(** Whether the loop over [scoped] completes. *)
Lemma forEach_scoped_spec resolve (fallback : gset string)
    (scoped : list (string * list string)) :
  ∀ resolved exported, stored internalRefs exported →
    match List.find (λ key, negb (has_store internalRefs key))
            (concat scoped.*2) with
    | Some key =>
        (∃ e, forEach_scoped internalRefs resolve fallback scoped resolved
                exported = Throw e)
        ∧ (resolves resolve scoped →
           forEach_scoped internalRefs resolve fallback scoped resolved exported
           = Throw (missing_key key))
    | None =>
        resolves resolve scoped →
        ∃ r, forEach_scoped internalRefs resolve fallback scoped resolved
               exported = Ret r
    end.
Proof.
  induction scoped as [|[key names] scoped IH]; intros resolved exported Hst.
  - simpl. eauto.
  - rewrite fmap_cons. cbn [concat snd forEach_scoped].
    rewrite find_app.
    pose proof (forEach_addExported_spec names exported Hst) as Hn.
    destruct (List.find _ names) as [bad|]; [rewrite Hn; by eauto|].
    destruct Hn as (exported1 & -> & Hst1 & Hdom1).
    destruct (resolve key) as [filename|e] eqn:Hkey.
    + specialize (IH (<[filename := forEach_add names fallback]> resolved)
                    exported1 Hst1).
      destruct (List.find _ (concat scoped.*2)).
      * destruct IH as [Hthrows Hmissing]. split; [done|].
        intros [_ Hr]%resolves_cons. by apply Hmissing.
      * intros [_ Hr]%resolves_cons. by apply IH.
    + destruct (List.find _ (concat scoped.*2)).
      * split; [by eauto|]. intros [[? Hr] _]%resolves_cons. congruence.
      * intros [[? Hr] _]%resolves_cons. congruence.
Qed.
(** ** The counter of the proof sheet and the viewer *)

(** X6 (pages shown): for a loaded document, when every deleted page is a
    page of the document, the number shown in the header of the proof
    sheet, [pageCount - deletedPages.size], is the number of pages that
    [getActivePages] returns, which are the pages [processTrim] keeps. *)
Theorem pages_shown_are_kept (st : AppState) (tf : TrimFile) :
  trimFile st = Some tf →
  0 ≤ tf_pageCount tf →
  (∀ p, p ∈ deletedPages st → 1 ≤ p ≤ tf_pageCount tf) →
  pagesShown tf st = Z.of_nat (length (getActivePages st))
  ∧ getActivePages st = activePageNums (tf_pageCount tf) (deletedPages st).
Proof.
  intros Htf Hn Hsub. unfold getActivePages. rewrite Htf. split; [| done].
  unfold pagesShown, activePageNums.
  set (n := tf_pageCount tf). set (d := deletedPages st).
  pose proof (filter_app_complement (λ p, p ∉ d) (seqZ 1 n)) as Hperm.
  apply Permutation_length in Hperm.
  rewrite length_app, length_seqZ in Hperm.
  assert (Hdel : filter (λ x : Z, ¬ (x ∉ d)) (seqZ 1 n) ≡ₚ elements d).
  { apply NoDup_Permutation.
    - apply NoDup_filter, NoDup_seqZ.
    - apply NoDup_elements.
    - intros x. rewrite list_elem_of_filter, elem_of_seqZ, elem_of_elements.
      split; [intros [H _]; by apply dec_stable |].
      intros Hx. split; [tauto |]. specialize (Hsub x Hx). lia. }
  apply Permutation_length in Hdel. unfold size, set_size. simpl.
  lia.
Qed.

Lemma pages_shown_are_kept_witness :
  let tf := mkTrimFile fivePages "report.pdf" 5 in
  let st := mkState [] (Some tf) [] {[2; 4]} ∅ None in
  pagesShown tf st = Z.of_nat (length (getActivePages st))
  ∧ getActivePages st = [1; 3; 5].
Proof.
  intros tf st.
  destruct (pages_shown_are_kept st tf) as [H1 H2].
  - reflexivity.
  - simpl. lia.
  - simpl. intros p Hp. apply elem_of_union in Hp as [Hp | Hp];
      apply elem_of_singleton in Hp; lia.
  - split; [exact H1 |]. rewrite H2. vm_compute. reflexivity.
Defined.



(** ** Part numbers, the split preview and the files written *)

Section Parts.
Implicit Types (sortedCuts cuts active l r : list Z) (p c : Z).

Lemma walk_app sortedCuts l l' :
  walk sortedCuts (l ++ l') = foldl (rangeStep sortedCuts) (walk sortedCuts l) l'.
Proof. unfold walk. by rewrite foldl_app. Qed.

_ _ _ _ _

| PROMPT |
The records are to be duplicated in full, with every word kept exactly.

| ANSWER TO THE EXERCISE |
(** Whether the loop over [scoped] completes. *)
Lemma forEach_scoped_spec resolve (fallback : gset string)
    (scoped : list (string * list string)) :
  ∀ resolved exported, stored internalRefs exported →
    match List.find (λ key, negb (has_store internalRefs key))
            (concat scoped.*2) with
    | Some key =>
        (∃ e, forEach_scoped internalRefs resolve fallback scoped resolved
                exported = Throw e)
        ∧ (resolves resolve scoped →
           forEach_scoped internalRefs resolve fallback scoped resolved exported
           = Throw (missing_key key))
    | None =>
        resolves resolve scoped →
        ∃ r, forEach_scoped internalRefs resolve fallback scoped resolved
               exported = Ret r
    end.
Proof.
  induction scoped as [|[key names] scoped IH]; intros resolved exported Hst.
  - simpl. eauto.
  - rewrite fmap_cons. cbn [concat snd forEach_scoped].
    rewrite find_app.
    pose proof (forEach_addExported_spec names exported Hst) as Hn.
    destruct (List.find _ names) as [bad|]; [rewrite Hn; by eauto|].
    destruct Hn as (exported1 & -> & Hst1 & Hdom1).
    destruct (resolve key) as [filename|e] eqn:Hkey.
    + specialize (IH (<[filename := forEach_add names fallback]> resolved)
                    exported1 Hst1).
      destruct (List.find _ (concat scoped.*2)).
      * destruct IH as [Hthrows Hmissing]. split; [done|].
        intros [_ Hr]%resolves_cons. by apply Hmissing.
      * intros [_ Hr]%resolves_cons. by apply IH.
    + destruct (List.find _ (concat scoped.*2)).
      * split; [by eauto|]. intros [[? Hr] _]%resolves_cons. congruence.
      * intros [[? Hr] _]%resolves_cons. congruence.
Qed.
(** ** The counter of the proof sheet and the viewer *)

(** X6 (pages shown): for a loaded document, when every deleted page is a
    page of the document, the number shown in the header of the proof
    sheet, [pageCount - deletedPages.size], is the number of pages that
    [getActivePages] returns, which are the pages [processTrim] keeps. *)
Theorem pages_shown_are_kept (st : AppState) (tf : TrimFile) :
  trimFile st = Some tf →
  0 ≤ tf_pageCount tf →
  (∀ p, p ∈ deletedPages st → 1 ≤ p ≤ tf_pageCount tf) →
  pagesShown tf st = Z.of_nat (length (getActivePages st))
  ∧ getActivePages st = activePageNums (tf_pageCount tf) (deletedPages st).
Proof.
  intros Htf Hn Hsub. unfold getActivePages. rewrite Htf. split; [| done].
  unfold pagesShown, activePageNums.
  set (n := tf_pageCount tf). set (d := deletedPages st).
  pose proof (filter_app_complement (λ p, p ∉ d) (seqZ 1 n)) as Hperm.
  apply Permutation_length in Hperm.
  rewrite length_app, length_seqZ in Hperm.
  assert (Hdel : filter (λ x : Z, ¬ (x ∉ d)) (seqZ 1 n) ≡ₚ elements d).
  { apply NoDup_Permutation.
    - apply NoDup_filter, NoDup_seqZ.
    - apply NoDup_elements.
    - intros x. rewrite list_elem_of_filter, elem_of_seqZ, elem_of_elements.
      split; [intros [H _]; by apply dec_stable |].
      intros Hx. split; [tauto |]. specialize (Hsub x Hx). lia. }
  apply Permutation_length in Hdel. unfold size, set_size. simpl.
  lia.
Qed.

Lemma pages_shown_are_kept_witness :
  let tf := mkTrimFile fivePages "report.pdf" 5 in
  let st := mkState [] (Some tf) [] {[2; 4]} ∅ None in
  pagesShown tf st = Z.of_nat (length (getActivePages st))
  ∧ getActivePages st = [1; 3; 5].
Proof.
  intros tf st.
  destruct (pages_shown_are_kept st tf) as [H1 H2].
  - reflexivity.
  - simpl. lia.
  - simpl. intros p Hp. apply elem_of_union in Hp as [Hp | Hp];
      apply elem_of_singleton in Hp; lia.
  - split; [exact H1 |]. rewrite H2. vm_compute. reflexivity.
Defined.



(** ** Part numbers, the split preview and the files written *)

Section Parts.
Implicit Types (sortedCuts cuts active l r : list Z) (p c : Z).

Lemma walk_app sortedCuts l l' :
  walk sortedCuts (l ++ l') = foldl (rangeStep sortedCuts) (walk sortedCuts l) l'.
Proof. unfold walk. by rewrite foldl_app. Qed.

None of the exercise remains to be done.